Some of the lines below need repeating. Reproduce exactly those between the lines holding "Lemma memory_context_record (memory" and "let req := transformation_request", inclusive.

┄┄┄┄┄┄┄┄┄┄┄┄┄┄┄┄┄┄┄┄

Lemma memory_context_raises (memory : option pydict) (e : Exn) :
  Personality.memory_context py_repr memory = Raise e -> e = TypeError.
Proof.
  destruct memory as [memory|]; cbn [Personality.memory_context]; [|discriminate].
  destruct (truthy (PDict memory)); [|discriminate].
  unfold Personality.memory_parts.
  destruct (Personality.joined_part memory "preferences" _) as [prefs|e1] eqn:H1;
    cbn [bindR]; [|intros [= <-]; now apply joined_part_raises with (1 := H1)].
  destruct (truthy (dict_get memory "emotional_patterns")) eqn:Ht.
  - rewrite (PyFacts.lookup_truthy _ _ Ht). cbn [bindR].
    destruct (Personality.joined_part memory "facts" _) as [fcts|e3] eqn:H3;
      cbn [bindR]; [discriminate|].
    intros [= <-]. now apply joined_part_raises with (1 := H3).
  - cbn [bindR].
    destruct (Personality.joined_part memory "facts" _) as [fcts|e3] eqn:H3;
      cbn [bindR]; [discriminate|].
    intros [= <-]. now apply joined_part_raises with (1 := H3).
Qed.

(** On a well-shaped record the code builds the parts the specification
    lists. *)
Lemma memory_parts_record (r : Memory.MemoryRecord) :
  Personality.memory_parts py_repr (Memory.to_dict r) = Return (block_parts r).
Proof.
  destruct r as [prefs emo fcts].
  unfold Personality.memory_parts, Personality.joined_part, block_parts,
    first_three, emotional_part.
  cbn [Memory.to_dict Memory.preferences Memory.emotional_patterns Memory.facts
       dict_get getitem lookup String.eqb Ascii.eqb Bool.eqb slice_to].
  rewrite !PyFacts.truthy_strs, PyFacts.truthy_str.
  cbn [bindR slice_to]. rewrite !firstn_map, !PyFacts.str_join_strs.
  destruct prefs, emo, fcts; reflexivity.
Qed.

Lemma memory_context_record (memory : option Memory.MemoryRecord) :
  Personality.memory_context py_repr (option_map Memory.to_dict memory)
  = Return (memory_block memory).
Proof.
  destruct memory as [r|]; [|reflexivity].
  cbn [option_map Personality.memory_context].
  change (truthy (PDict (Memory.to_dict r))) with true. cbn iota.
  rewrite memory_parts_record. cbn [bindR memory_block].
  destruct (block_parts r); reflexivity.
Qed.

(** [transform_response] either raises while it folds the memory, before
    any request, or issues one request and returns a string. *)
Lemma run_transform_response
  (self : Personality.PersonalityEngine)
  (question standard_response personality : string) (memory : option pydict)
  (p : Provider) :
  run p (Personality.transform_response py_repr self question standard_response
                                        personality memory)
  = match Personality.memory_context py_repr memory with
    | Return block =>
        let req := transformation_request self question standard_response
                                          personality block in
        (Return (match p req with
                 | Content c => c
                 | Failed detail => "Error transforming response: " ++ detail
                 end), [req])
    | Raise e => (Raise e, [])
    end.
Proof.
  unfold Personality.transform_response.
  rewrite getitem_validated. cbn [lift bindP].
  destruct (Personality.memory_context py_repr memory) as [block|e];
    cbn [lift bindP]; [|reflexivity].
  now rewrite RunFacts.run_invoke_or.
Qed.


(** C4: an identifier that is not a key of the catalog is treated as
    "neutral": the call is the same computation as the call with "neutral",
    it uses the neutral entry, and the catalog lookup never raises. *)
Theorem unknown_personality_is_neutral
  (self : Personality.PersonalityEngine)
  (question standard_response personality : string) (memory : option pydict) :
  has_key personality Personality.PERSONALITIES = false ->
  Personality.transform_response py_repr self question standard_response
                                 personality memory
  = Personality.transform_response py_repr self question standard_response
                                   "neutral" memory /\
  catalog_entry personality = neutral_info /\
  forall p : Provider,
    fst (run p (Personality.transform_response py_repr self question
                  standard_response personality memory))
    <> Raise KeyError.
Proof.
  intros Hkey. split; [|split].
  - unfold Personality.transform_response. rewrite Hkey. reflexivity.
  - generalize (getitem_validated personality). rewrite Hkey. cbn [negb].
    intros H. change (Return neutral_info = Return (catalog_entry personality)) in H.
    now injection H.
  - intros p. rewrite run_transform_response.
    destruct (Personality.memory_context py_repr memory) as [block|e] eqn:Hctx;
      cbn [fst]; [discriminate|].
    rewrite (memory_context_raises _ Hctx). discriminate.
Qed.


(** With a well-shaped memory, or none, the request is always issued. *)
Lemma transform_response_returns
  (self : Personality.PersonalityEngine)
  (question standard_response personality : string)
  (memory : option Memory.MemoryRecord) (p : Provider) :
  exists s,
    fst (run p (Personality.transform_response py_repr self question
                  standard_response personality (option_map Memory.to_dict memory)))
    = Return s.
Proof.
  rewrite run_transform_response, memory_context_record. cbn [fst]. eauto.
Qed.

(** C7, as the code has it: the degraded record shows no preferences and no
    facts, but its emotional-patterns text is shown, which sets it apart
    from the all-empty record. *)
Theorem degraded_record_outputs :
  Memory.fallback = Memory.to_dict degraded_record /\
  Memory.format_memory_summary py_repr Memory.fallback
  = Return (nl ++ "**Emotional Patterns:** Neutral (Extraction failed, using default)") /\
  Personality.memory_context py_repr (Some Memory.fallback)
  = Return (block_header
            ++ "Emotional patterns: Neutral (Extraction failed, using default)") /\
  Memory.format_memory_summary py_repr (Memory.to_dict empty_record)
  = Return "No memory extracted yet." /\
  Personality.memory_context py_repr (Some (Memory.to_dict empty_record))
  = Return EmptyString.
Proof. repeat split. Qed.

End WithRepr.

Lemma unknown_personality_is_neutral_witness :
  Personality.transform_response Demo.repr Demo.engine "How do I fix this bug?"
                                 "Check your logs." "pirate" None
  = Personality.transform_response Demo.repr Demo.engine "How do I fix this bug?"
                                   "Check your logs." "neutral" None /\
  catalog_entry "pirate" = neutral_info /\
  forall p : Provider,
    fst (run p (Personality.transform_response Demo.repr Demo.engine
                  "How do I fix this bug?" "Check your logs." "pirate" None))
    <> Raise KeyError.
Proof.
  apply unknown_personality_is_neutral. reflexivity.
Defined.


(** C7, against the claim as stated: the summary and the memory block of the
    degraded record are not those of the all-empty record. *)
Lemma degraded_record_is_visible :
  ~ (forall py_repr : pyval -> string,
       Memory.format_memory_summary py_repr Memory.fallback
       = Memory.format_memory_summary py_repr (Memory.to_dict empty_record) /\
       Personality.memory_context py_repr (Some Memory.fallback)
       = Personality.memory_context py_repr (Some (Memory.to_dict empty_record))).
Proof.
  intros claim. destruct (claim Demo.repr) as [Hsummary _].
  cbv in Hsummary. discriminate Hsummary.
Qed.




End PersonalityProps.

(** ** The scenarios of the specification, evaluated *)

Module Scenarios.
Import Py LangChain Reference.

Definition scenario_reply : pydict :=
  [ ("preferences", PList [PStr "dark mode"]);
    ("emotional_patterns", PStr "anxious before deadlines");
    ("facts", PList [PStr "deadline Friday"]) ].

Example extract_memory_round_trip :
  fst (run (Demo.replying "{...}")
           (Memory.extract_memory (Demo.extractor (Return (PDict scenario_reply)))
                                  Demo.chat_lines))
  = Return scenario_reply.
Proof. reflexivity. Qed.

Example chat_history_of_three :
  Memory.chat_history Demo.chat_lines
  = text [ "Message 1: I love dark mode";
           "Message 2: My deadline is Friday";
           "Message 3: I get anxious before demos" ].
Proof. reflexivity. Qed.

Example summary_of_scenario :
  Memory.format_memory_summary Demo.repr scenario_reply
  = Return (text [ "**User Preferences:**";
                   "- dark mode";
                   EmptyString;
                   "**Emotional Patterns:** anxious before deadlines";
                   EmptyString;
                   "**Key Facts:**";
                   "- deadline Friday" ]).
Proof. reflexivity. Qed.

Example five_preferences_give_three :
  Personality.memory_context Demo.repr
    (Some (Memory.to_dict {| Memory.preferences := ["a"; "b"; "c"; "d"; "e"];
                             Memory.emotional_patterns := EmptyString;
                             Memory.facts := [] |}))
  = Return (block_header ++ "User preferences: a, b, c").
Proof. reflexivity. Qed.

┄┄┄┄┄┄┄┄┄┄┄┄┄┄┄┄┄┄┄┄

▶ Output below
Lemma memory_context_record (memory : option Memory.MemoryRecord) :
  Personality.memory_context py_repr (option_map Memory.to_dict memory)
  = Return (memory_block memory).
Proof.
  destruct memory as [r|]; [|reflexivity].
  cbn [option_map Personality.memory_context].
  change (truthy (PDict (Memory.to_dict r))) with true. cbn iota.
  rewrite memory_parts_record. cbn [bindR memory_block].
  destruct (block_parts r); reflexivity.
Qed.

(** [transform_response] either raises while it folds the memory, before
    any request, or issues one request and returns a string. *)
Lemma run_transform_response
  (self : Personality.PersonalityEngine)
  (question standard_response personality : string) (memory : option pydict)
  (p : Provider) :
  run p (Personality.transform_response py_repr self question standard_response
                                        personality memory)
  = match Personality.memory_context py_repr memory with
    | Return block =>
        let req := transformation_request self question standard_response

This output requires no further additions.